⟨

Lemma reader_first_successful_encoding_witness :
  read_file_with_multiple_encodings latin1_file (txt "/tmp/cafe.html")
    default_encodings = Ok [99; 233]%N.
Proof.
  apply (reader_first_successful_encoding latin1_file (txt "/tmp/cafe.html")
           [Byte.x63; Byte.xe9]); [reflexivity|].
  exists 1, Latin1. split; [reflexivity|]. split; [reflexivity|].
  intros [|j] e' Hj Hl; [|lia]. injection Hl as <-. reflexivity.
Defined.

(** ** Order on strings and sorted frames *)

Lemma str_leb_total (s1 s2 : str) : str_leb s1 s2 = true \/ str_leb s2 s1 = true.
Proof.
  revert s2. induction s1 as [|c1 r1 IH]; intros [|c2 r2]; simpl; auto.
  destruct (N.ltb_spec c1 c2), (N.ltb_spec c2 c1); auto; lia.
Qed.

Lemma str_leb_refl (s : str) : str_leb s s = true.
Proof. induction s as [|c r IH]; simpl; [done|]. now rewrite N.ltb_irrefl. Qed.

Lemma str_leb_trans (s1 s2 s3 : str) :
  str_leb s1 s2 = true -> str_leb s2 s3 = true -> str_leb s1 s3 = true.
Proof.
  revert s2 s3. induction s1 as [|c1 r1 IH]; intros [|c2 r2] [|c3 r3]; simpl; auto;
    try discriminate.
  destruct (N.ltb_spec c1 c2), (N.ltb_spec c2 c1), (N.ltb_spec c2 c3),
    (N.ltb_spec c3 c2), (N.ltb_spec c1 c3), (N.ltb_spec c3 c1);
    try discriminate; try lia; eauto.
Qed.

⟩

**Exercise instructions:**
Whenever a line includes the word "reflexivity", pull it out of the entries.

**Result of the exercise:**
           [Byte.x63; Byte.xe9]); [reflexivity|].
  exists 1, Latin1. split; [reflexivity|]. split; [reflexivity|].
  intros [|j] e' Hj Hl; [|lia]. injection Hl as <-. reflexivity.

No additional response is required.